The predefined frequency bands for infrasound data commonly range from 0.01 to 5 Hz. The highest frequency of GWs is the Brunt–Väisälä frequency, which depends on temperature, humidity, and thus altitude and varies between around 10−2 Hz and 3 × 10−3 Hz. The acoustic cut-off frequency varies accordingly. The long-period spectrum, representing the GW and acoustic–GW domains, is neglected by the common PMCC configuration. Therefore the frequency bands were adjusted for this study. One of the two configurations being discussed emphasizes very low periods, down to 1 min; the upper period limit is 20 min. The second configuration covers a broader period scale, ranging from 15 min to 150 min. The logarithmically-spaced frequency bands and the corresponding window lengths are shown in Figure 2.
Using the PMCC version 4.4 and the configurations given in Figure 2, the entire infrasound data set—i.e., differential pressure—was re-processed. For each detection family, the Fisher ratio (F) was additionally obtained, using the F-detector [22,23]. The F-detector compares the variance of background noise plus the coherent signal with the variance of noise only; hence, F equals one for uncorrelated noise; whereas F exceeds one if a coherent signal is recorded. The following equation relates F to the signal-to-noise ratio (SNR), according to [23]:
F = N array × SNR 2 + 1
where Narray is the number of array elements contributing to the analysis. Equation (1) allows the use of F for filtering the detections concerning significance. The authors of [24] statistically tested that a recorded signal will contain a coherent signal when F > 3 with a confidence level of 99%. This threshold was therefore applied to filter the PMCC detections. Remaining infrasonic signals were also filtered out; more precisely, the upper limit of the apparent phase velocity was set to 50 m s−1. A global overview of the monthly predominant detections at each station, and examples of the seasonal variation in detections at particular stations are presented in the following section.
For classifying the results and characterizing potential sources of the detected GWs, the high-resolution monthly climatology (HRMC) lightning data set of [25] was considered since it is assumed that regions of enhanced lightning activity go along with deep convection, which is among the sources of atmospheric GWs [1,26]. The HRMC provides the mean flash rate per square kilometer and day in the middle of each month [27]. It incorporates data from two satellite-based detectors—the Optical Transient Detector and the Lightning Imaging Sensor.

3. Results

For the two processing results, global overviews of the detections, and detailed analyses of particular stations—IS33 and IS02—are shown.

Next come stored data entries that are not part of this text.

(** ** What resuming a task does *)

(** The state [s'] is [s] with one more task [p] under way, sent by thread
    [self]. *)
Definition emits (self : nat) p s s' : Prop :=
  ∃ r, s' = set_rings r s ∧ due r ≡ₚ p :: due (rings s) ∧
    (∀ e, e ≠ self → unsubmitted e r ≤ unsubmitted e (rings s))%nat ∧
    (unsubmitted self r ≤ S (unsubmitted self (rings s)))%nat.

(** Room for one more entry in the queue of a ring. *)
Definition room e r : Prop := (unsubmitted e r < sq_size e)%nat.

Lemma Initiate_emits e t s :
  room e (rings s) → ∃ s', with_rings (Initiate e t) s = Ok s' ∧ emits e (e, t) s s'.
Proof.
  intros Hsz. destruct (Initiate_ok e t (rings s) Hsz) as (r & Hr & Hw & Hu & Hs).
  unfold with_rings. step Hr. eexists. split; [done|]. exists r.
  split_and!; [done|by apply due_cons|done|done].
Qed.

Lemma RingTransfer_emits self e b t s :
  room self (rings s) →
  ∃ s', with_rings (RingTransfer self e b t) s = Ok s' ∧ emits self (e, t) s s'.
Proof.
  intros Hroom. destruct (RingTransfer_ok self e b t (rings s) Hroom) as (r & Hr & Hw & Hu & Hs).
  unfold with_rings. step Hr. eexists. split; [done|]. exists r.
  split_and!; [done|by apply due_cons|done|]. destruct b; lia.
Qed.

(** The effect of running [t] on thread [self] up to its next suspension: the
    tasks [new] are under way, [next] goes on running. *)
Record effect (self : nat) t s (new : list (nat * task)) (next : option task) s' : Prop := {
  ef_due : due (rings s') ≡ₚ new ++ due (rings s);
  ef_good : Forall good (new ++ option_list (pair self <$> next));
  ef_ctl : omap ctl (new.*2 ++ option_list next) ⊆+ option_list (ctl t);
  ef_clients : omap client_of (new.*2 ++ option_list next) ++ finished s' ++ stranded s'
    ≡ₚ option_list (client_of t) ++ finished s ++ stranded s
       ++ seq (next_id s) (next_id s' - next_id s);
  ef_ids : (next_id s ≤ next_id s')%nat ∧ (next_id s' = next_id s ∨ ctl t = Some KAccept);
  ef_turn : (next_executor s' < length (clients c))%nat;
  ef_main : main s' = main s ∧ get_future_called_ s' = get_future_called_ s;
  ef_init : match t with
            | TInitBuf e => InitBuf_task e s = Ok s' ∧ new = [] ∧ next = None
            | _ => exrs s' = exrs s ∧ num_not_finished s' = num_not_finished s ∧
                   init_promise s' = init_promise s
            end;
  ef_queue : ∀ e, (e ≠ self → unsubmitted e (rings s') ≤ unsubmitted e (rings s))%nat ∧
    (unsubmitted self (rings s') ≤ S (unsubmitted self (rings s)))%nat;
  ef_running : match next with Some t' => t = TAccept ∧ t' = TAcceptNext | None => True end }.

(** States that differ in what the service knows only. *)
Definition like s s0 : Prop :=
  ∃ a b, s0 = mkThreads (rings s) (exrs s) (main s) (get_future_called_ s) (num_not_finished s)
                (init_promise s) a b (next_executor s) (next_id s) (finished s) (stranded s).

Lemma like_refl s : like s s.
Proof. exists (service_active s), (shutdown_promise_ s). by destruct s. Qed.

Definition goes_on t s : Prop :=
  (∀ e, t ≠ TInitBuf e) ∧ (next_executor s < length (clients c))%nat.

(** A task that suspends again. *)
Lemma emit_effect self t s s0 e' t' o :
  goes_on t s → like s s0 → good (e', t') → ctl t' = ctl t → client_of t' = client_of t →
  (∃ s', o = Ok s' ∧ emits self (e', t') s0 s') →
  ∃ new next s', (s ← o; Ok (None, s)) = Ok (next, s') ∧ effect self t s new next s'.
Proof.
  intros [Hinit Hturn] (a & b & ->) Hgood Hctl Hcl (s' & -> & r & -> & Hdue & Hq & Hself).
  exists [(e', t')], None. eexists. split; [done|]. split; simpl; try done.
  - by constructor.
  - rewrite <- Hctl. by destruct (ctl t').
  - rewrite Nat.sub_diag, app_nil_r, <- Hcl. by destruct (client_of t').
  - split; [done|by left].
  - by destruct t; try (by specialize (Hinit e)).
  - intros e. split; [apply Hq|done].
Qed.

(** A coroutine that ends. *)
Lemma end_effect self t s s' :
  goes_on t s → rings s' = rings s → next_id s' = next_id s → next_executor s' = next_executor s →
  main s' = main s → get_future_called_ s' = get_future_called_ s → exrs s' = exrs s →
  num_not_finished s' = num_not_finished s → init_promise s' = init_promise s →
  finished s' ++ stranded s' ≡ₚ option_list (client_of t) ++ finished s ++ stranded s →
  effect self t s [] None s'.
Proof.
  intros [Hinit Hturn] Hr Hid Hne Hm Hg Hx Hn Hp Hcl. split; simpl; try done.
  - by rewrite Hr.
  - apply submseteq_nil_l.
  - by rewrite Hid, Nat.sub_diag, app_nil_r, Hcl.
  - split; [lia|by left].
  - by rewrite Hne.
  - by destruct t; try (by specialize (Hinit e)).
  - intros e. rewrite Hr. split; lia.
Qed.

Lemma client_good t e :
  e ∈ clients c → executor_of t = Some e → home t = e → good (e, t).
Proof. intros He Ht Hh. split_and!; simpl; [done|by right|by intros e' [= <-]%(eq_trans (eq_sym Ht))]. Qed.

(** The rest of [Process] after a suspension on the connection's executor, and
    after one on the service's. *)
Lemma receive_effect e id t s :
  goes_on t s → e ∈ clients c → ctl t = None → client_of t = Some id → room e (rings s) →
  ∃ new next s', (s ← Process_loop e id s; Ok (None, s)) = Ok (next, s') ∧ effect e t s new next s'.
Proof.
  intros Hon He Hc Hid Hroom.
  apply (emit_effect e t s s e (TRecv e id)); try done; [apply like_refl|by apply client_good|].
  by apply Initiate_emits.
Qed.

Lemma reply_effect e id t s :
  goes_on t s → e ∈ clients c → ctl t = None → client_of t = Some id → room e (rings s) →
  ∃ new next s', (s ← Process_reply e id s; Ok (None, s)) = Ok (next, s') ∧ effect e t s new next s'.
Proof.
  intros Hon He Hc Hid Hroom.
  apply (emit_effect e t s s e (TSend e id)); try done; [apply like_refl|by apply client_good|].
  by apply Initiate_emits.
Qed.

Lemma finish_effect self id t s :
  goes_on t s → client_of t = Some id →
  ∃ new next s', (s ← Process_end id s; Ok (None, s)) = Ok (next, s') ∧ effect self t s new next s'.
Proof.
  intros Hon Hid. exists [], None. eexists. split; [done|]. apply end_effect; try done.
  by rewrite Hid.
Qed.

Lemma invoke_effect self e id ch s :
  goes_on (TInvoke e id) s → e ∈ clients c → self = dss → room self (rings s) →
  ∃ new next s', (s ← Process_invoke self e id ch s; Ok (None, s)) = Ok (next, s') ∧
    effect self (TInvoke e id) s new next s'.
Proof.
  intros Hon He -> Hroom. unfold Process_invoke.
  destruct (ch_shutdown ch && shutdown_promise_ s).
  { exists [], None. eexists. split; [done|]. apply end_effect; try done. simpl.
    by rewrite Permutation_middle. }
  set (s0 := if ch_shutdown ch then _ else s).
  assert (like s s0) as Hlike.
  { unfold s0. destruct (ch_shutdown ch); [by eexists _, _|apply like_refl]. }
  apply (emit_effect dss _ s s0 e (TBack e id)); try done; [by apply client_good|].
  unfold ResumeOn. assert ((e =? dss)%nat = false) as ->.
  { apply Nat.eqb_neq. apply elem_of_seq in He. unfold dss. lia. }
  apply RingTransfer_emits. by destruct Hlike as (a & b & ->).
Qed.

Lemma accept_effect t s :
  goes_on t s → ctl t = Some KAccept → client_of t = None → room 1 (rings s) →
  ∃ new next s', (s ← AcceptLoop_accept 1 s; Ok (None, s)) = Ok (next, s') ∧ effect 1 t s new next s'.
Proof.
  intros Hon Hc Hid Hroom.
  apply (emit_effect 1 t s s 1 TAccept); try done; [apply like_refl| |by apply Initiate_emits].
  split_and!; simpl; [done| |done]. right. apply elem_of_seq. destruct Hon as [_ Hon].
  unfold clients in Hon. rewrite length_seq in Hon. lia.
Qed.

Lemma cron_effect t s :
  goes_on t s → ctl t = Some KCron → client_of t = None → room dss (rings s) →
  ∃ new next s', (s ← Cron_loop dss s; Ok (None, s)) = Ok (next, s') ∧ effect dss t s new next s'.
Proof.
  intros Hon Hc Hid Hroom. unfold Cron_loop. destruct (service_active s).
  - apply (emit_effect dss t s s dss TCron); try done; [apply like_refl| |by apply Initiate_emits].
    split_and!; simpl; [done|by left|done].
  - exists [], None, s. split; [done|]. apply end_effect; try done. by rewrite Hid.
Qed.

(** A new connection: the executors take turns. *)
Lemma turn_effect ch s :
  (next_executor s < length (clients c))%nat → room 1 (rings s) →
  ∃ new next s', AcceptLoop_turn c 1 ch s = Ok (next, s') ∧ effect 1 TAccept s new next s'.
Proof.
  intros Hturn Hroom. unfold AcceptLoop_turn. destruct (ch_accept ch).
  1,2: by apply accept_effect.
  rewrite umod_Ok by lia. cbn [mbind outcome_bind].
  set (e := S (next_executor s)). set (s0 := mkThreads _ _ _ _ _ _ _ _ _ _ _ _).
  assert (e ∈ clients c) as He.
  { apply elem_of_seq. unfold clients in Hturn. rewrite length_seq in Hturn. unfold e. lia. }
  assert (1%nat ∈ clients c) as H1.
  { apply elem_of_seq. unfold clients in Hturn. rewrite length_seq in Hturn. lia. }
  assert (∃ t' s', Schedule 1 e (TStart e (next_id s)) (Process_loop e (next_id s)) s0 = Ok s' ∧
    emits 1 (e, t') s0 s' ∧ ctl t' = None ∧ client_of t' = Some (next_id s) ∧ good (e, t'))
    as (t' & s' & Hs' & (r & -> & Hdue & Hq & Hself) & Hc & Hid & Hg).
  { unfold Schedule. destruct (Nat.eqb_spec e 1) as [->|Hne].
    - destruct (Initiate_emits 1 (TRecv 1 (next_id s)) s0 Hroom) as (s' & ? & ?).
      exists (TRecv 1 (next_id s)), s'. split_and!; try done. by apply client_good.
    - destruct (RingTransfer_emits 1 e true (TStart e (next_id s)) s0 Hroom) as (s' & ? & ?).
      exists (TStart e (next_id s)), s'. split_and!; try done. by apply client_good. }
  exists [(e, t')], (Some TAcceptNext), (set_rings r s0). split; [by step Hs'|]. split; simpl.
  - done.
  - constructor; [done|]. constructor; [|done]. split_and!; simpl; [done|by right|done].
  - by rewrite Hc.
  - rewrite Hid. simpl. replace (S (next_id s) - next_id s)%nat with 1%nat by lia. simpl.
    by rewrite app_assoc, <- Permutation_cons_append.
  - split; [lia|by right].
  - apply Nat2Z.inj_lt. rewrite Z2Nat.id; [apply Z.mod_pos_bound; lia|apply Z.mod_pos_bound; lia].
  - done.
  - done.
  - intros e0. split; [apply Hq|done].
  - done.
Qed.

Lemma init_effect self e s :
  (next_executor s < length (clients c))%nat →
  ∃ new next s', (s ← InitBuf_task e s; Ok (None, s)) = Ok (next, s') ∧
    effect self (TInitBuf e) s new next s'.
Proof.
  intros Hturn. exists [], None. unfold InitBuf_task. destruct (exrs s !! e) as [x|] eqn:Ex; eexists;
    (split; [done|]); split; simpl; rewrite ?Nat.sub_diag, ?app_nil_r; try done;
    try apply submseteq_nil_l; try (by split; [lia|left]); unfold InitBuf_task; try by rewrite Ex.
  all: intros e0; simpl; split; lia.
Qed.

(** Every task on its thread returns and suspends again, ends, or goes on. *)
Lemma resume_effect self t ch s :
  good (self, t) → room self (rings s) → (next_executor s < length (clients c))%nat →
  ∃ new next s', resume c self t ch s = Ok (next, s') ∧ effect self t s new next s'.
Proof.
  intros (Hh & He & Hx) Hroom Hturn. simpl in Hh, He, Hx.
  assert ((∀ e, t ≠ TInitBuf e) → goes_on t s) as Hon by done.
  destruct t as [e| | | | | |e id|e id|e id|e id|e id]; cbn [resume]; simpl in Hh; subst self;
    try specialize (Hx e eq_refl); try specialize (Hon ltac:(done)).
  - by apply init_effect.
  - by apply cron_effect.
  - by apply accept_effect.
  - by apply cron_effect.
  - by apply turn_effect.
  - by apply accept_effect.
  - by apply (receive_effect e id).
  - unfold Process_received. destruct (ch_event ch).
    + by apply finish_effect.
    + by apply (receive_effect e id).
    + by apply (reply_effect e id).
    + unfold ResumeOn. assert ((dss =? e)%nat = false) as ->.
      { apply Nat.eqb_neq. apply elem_of_seq in Hx. unfold dss. lia. }
      apply (emit_effect e _ s s dss (TInvoke e id)); try done; [apply like_refl| |].
      * split_and!; simpl; [done|by left|by intros e' [= <-]].
      * by apply RingTransfer_emits.
  - by apply invoke_effect.
  - by apply (reply_effect e id).
  - unfold Process_sent. destruct (ch_written ch); [by apply (receive_effect e id)|by apply finish_effect].
Qed.

(** ** Where the tasks are *)

Definition keys s : list ctl_key := omap ctl (places s).*2.
Definition ids s : list nat := omap client_of (places s).*2.

Record placed s : Prop := {
  pl_good : Forall good (places s);
  pl_ctl : NoDup (keys s ++ to_start c (main s));
  pl_clients : ids s ++ finished s ++ stranded s ≡ₚ seq 0 (next_id s);
  pl_turn : (next_executor s < length (clients c))%nat }.

(** Moving tasks around changes nothing. *)
Lemma placed_perm s s' :
  places s' ≡ₚ places s → main s' = main s → finished s' = finished s → stranded s' = stranded s →
  next_id s' = next_id s → next_executor s' = next_executor s → placed s → placed s'.
Proof.
  intros Hp Hm Hf Hst Hid Hne [Hg Hc Hcl Ht]. unfold keys, ids in *. split; unfold keys, ids;
    rewrite ?Hp, ?Hm, ?Hf, ?Hst, ?Hid, ?Hne; done.
Qed.

Lemma places_at s e x :
  exrs s !! e = Some x →
  places s ≡ₚ option_list (pair e <$> running x) ++ due (rings s) ++ run (delete e (exrs s)).
Proof. intros E. unfold places. rewrite (run_lookup _ _ _ E). solve_Permutation. Qed.

Lemma places_set s e x :
  places (set_exr e x s)
  ≡ₚ option_list (pair e <$> running x) ++ due (rings s) ++ run (delete e (exrs s)).
Proof. unfold places. simpl. rewrite run_insert. solve_Permutation. Qed.

Lemma submseteq_NoDup {A} (l k : list A) : l ⊆+ k → NoDup k → NoDup l.
Proof.
  intros [k' ->]%submseteq_Permutation Hk. by apply NoDup_app in Hk as [? _].
Qed.

(** Resuming a task: it is replaced by what it sends off and what goes on. *)
Lemma run_places e t x s new next s1 x1 :
  exrs s !! e = Some x → running x = Some t → effect e t s new next s1 →
  delete e (exrs s1) = delete e (exrs s) → running x1 = next →
  ∃ rest, places s ≡ₚ (e, t) :: rest ∧
    places (set_exr e x1 s1) ≡ₚ (new ++ option_list (pair e <$> next)) ++ rest.
Proof.
  intros Hx Hrun Hef Hdel Hnext. exists (due (rings s) ++ run (delete e (exrs s))). split.
  - rewrite (places_at _ _ _ Hx), Hrun. done.
  - rewrite places_set, Hnext, Hdel, (ef_due _ _ _ _ _ _ Hef). solve_Permutation.
Qed.

Lemma next_snd (e : nat) (next : option task) : (option_list (pair e <$> next)).*2 = option_list next.
Proof. by destruct next. Qed.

3.1. A Global Dataset of Gravity Wave Detections

Figure 3 shows a comprehensive overview of the long-period GW detections at 48 certified IMS infrasound stations for the last 10 years—in particular, the mean back-azimuth (color-coded) and the number of detections (vertical scale) per month. The analogous overview of the short-period configuration is given in the Appendix A (Figure A1). This mainly differs from Figure 3 in the number of detections (three to four times), rather than the azimuthal variation.
At first glance, the majority of the detections are attributed to back-azimuths which represent the predominant tropospheric wind directions. At mid-latitudes, westerly directions (bluish and purple colors) prevail; whereas in the tropics and at high latitudes, the majority of the detections originate from easterly directions (greenish and yellow). However, a seasonal variation can be recognized at many stations, especially in the tropical latitudes.
At IS17, for instance, arrivals from the north are characteristic in the Northern Hemisphere summer; whereas eastern directions prevail in the remaining of the year. As reported in [13], this seasonal variation is associated with the ITCZ. Figure 3 indicates similar seasonal variabilities at a couple of further stations, of which IS32 (Kenya) and IS33 (Madagascar) are analyzed in more detail below (Section 3.2). In addition, the mid-latitude station detections of IS02 (Argentina) are focused on (Section 3.3).
It is noted that IS21 on the Marquesas Islands in the Pacific Ocean exhibits only slightly varying back-azimuths between easterly and southeasterly directions; whereas at the closest station, IS24 (Tahiti), the back-azimuths significantly vary throughout a year, covering almost all conceivable directions. This discrepancy can result from the different array configurations. IS21 is a four-sensor array, with three microbarometers surrounding a central one. The horizontal dimension is around 2 × 2 km. The aperture of IS24 is larger (around 3.5 × 2.2 km), with a total of five sensors, and is presumably more sensitive to the relevant spatial scales of GWs. The array response, in general, is discussed in Section 4.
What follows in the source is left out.